If you DO find one pin grounded, you might try switching the positions of the two wires in the connector. Instead of blowing fuses, I think the solenoid will engage all the time of it is switched on the ground side.
If it is switched on the positive side, which it sounds like since it doesn't blow the fuse until it's time to activate it, it might work fine that way. Logic would dictate if there was no switching done on the ground side, they would ground it inside the transmission and just have the one wire in the electrical connector, but they might have designed it this way for some other reason.
Wrenchtech will correct me if I'm wrong, but I don't THINK any switching is done inside the transmission.
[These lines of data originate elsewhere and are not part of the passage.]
(* ===== verification/AuditProps.v ===== *)
(** Properties of the audit log: the chain AppendBatchChained builds, what Verify
    answers about it, and what re-anchoring does to it. *)
From S2P Require Import Prelude Errors GoTime Sha256 Json JsonFacts Canonical CanonicalFacts AuditModel AuditHash Regex Redaction AuditService Postgres AuditStore AuditStoreFacts AuditWalk AuditServiceFacts AuditIngest AuditRepo.
Import GoTime.
Local Open Scope Z_scope.

(** * Sample data for the witnesses *)

Definition sample_event (id action : string) : AuditEvent :=
  MkEvent id "" 1700000000000000000 (MkActor "u1" ActorHuman "") action (MkResource "r1" "doc" "")
    OutcomeSuccess (Some [("n", JInt 7)]) "" "" 0.
Definition sample_batch : list AuditEvent := [sample_event "evt_1" "read"; sample_event "evt_2" "write"].
Definition empty_db : DB := MkDB [] 0.
Definition any_tenant (_ : string) : bool := true.

Lemma empty_db_wf : db_wf empty_db.
Proof. by split; [|constructor|constructor|constructor]. Qed.
Lemma sample_batch_md : Forall (fun e => md_ok e = true) sample_batch.
Proof. by repeat constructor. Qed.

(** * The chain *)

Section Chain.
Context `{Hj : Jsonb} (tenant_exists : string -> bool).

(** C1: whatever the outcome of AppendBatchChained (success, refusal, storage
    error, lost commit), the tables stay well formed, a linked chain stays
    linked and keeps its old rows as a prefix, and no other tenant's chain changes. *)
Theorem append_keeps_chains `{!JsonbSpec} env db t events :
  db_wf db -> Forall (fun e => md_ok e = true) events ->
  let db' := (AppendBatchChained tenant_exists env db t events).2 in
  db_wf db'
  /\ chain (db_events db) t `prefix_of` chain (db_events db') t
  /\ (linked GenesisHash (chain (db_events db) t) -> linked GenesisHash (chain (db_events db') t))
  /\ (forall t', t' <> t -> chain (db_events db') t' = chain (db_events db) t').
Proof.
  intros Hwf Hm. destruct (append_preserves tenant_exists env db t events Hwf Hm) as (H1 & (new & _ & H2 & H3 & _) & H4).
  split_and!; [done|by exists new| |done]. intros Hl. rw H2. by apply linked_app.
Qed.

(** C2: a successful AppendBatchChained implements its specification: the events
    with a new id, first occurrences only, linked in order behind the chain head
    with consecutive sequence numbers, are appended as stored rows, and the
    answer has one event of the tenant per input, with the input's id. *)
Theorem append_refines_spec env db t events out db' :
  AppendBatchChained tenant_exists env db t events = (Ok out, db') -> events <> [] ->
  let new := link_all t (last_hash GenesisHash (chain (db_events db) t)) (db_seq db)
               (fresh (tenant_ids (db_events db) t) events) in
  (exists stored, db_events db' = db_events db ++ stored
     /\ Forall2 (fun e r => stored_row tenant_exists e = Some r) new stored)
  /\ db_seq db' = db_seq db + Z.of_nat (length new)
  /\ map ev_ID out = map ev_ID events /\ Forall (fun e => ev_TenantID e = t) out.
Proof.
  intros Ha Hne new. pose proof (append_effect tenant_exists env db t events) as He. rw Ha in He.
  destruct He as (_ & [[_ Hn]|(out' & Htx & [[= <-]|?])]); [by specialize (Hn eq_refl)| |done].
  apply append_tx_ok in Htx as (stored & H1 & H2 & H3 & _ & _ & _ & H4 & H5).
  split_and!; [by exists stored|done..].
Qed.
If that were the case, all they'd need outside would be to apply battery voltage when the ignition switch is on. The reason for getting the Engine Computer involved is to add control for other variables. Examples would be to instantly unlock it when you tap the brake pedal in preparation for slowing down. The transmission wouldn't know that. Lockup doesn't occur when the transmission fluid is cold. The Engine Computer goes by coolant temperature. When a computer switching circuit is used, it's easy to pulse the solenoid during engagement to ease it in without a thump or clunk. Can't do that with a simple switch.
These are just things going through my mind that might help. Also, is that 20 amp fuse you're blowing in the car's fuse box or in your jumper wire? If it's in the fuse box, the computer can shut the circuit down to protect its switching circuit from damage. That type of solenoid shouldn't draw more than probably 3 - 5 amps. There are similar fail-safes for some sensor circuits on many cars. If you even momentarily short the 5 volt or 8 volts supplies to ground, the voltage will stay at 0 volts until you cycle the ignition switch off and back on to reset it, but it won't blow any fuses. It would stand to reason the lockup circuit would be protected the same way. You're bypassing that safety circuit when you use jumper wires.
Just out of curiosity, what happens if you switch the wires around when you're using jumper wires? Does the fuse still blow?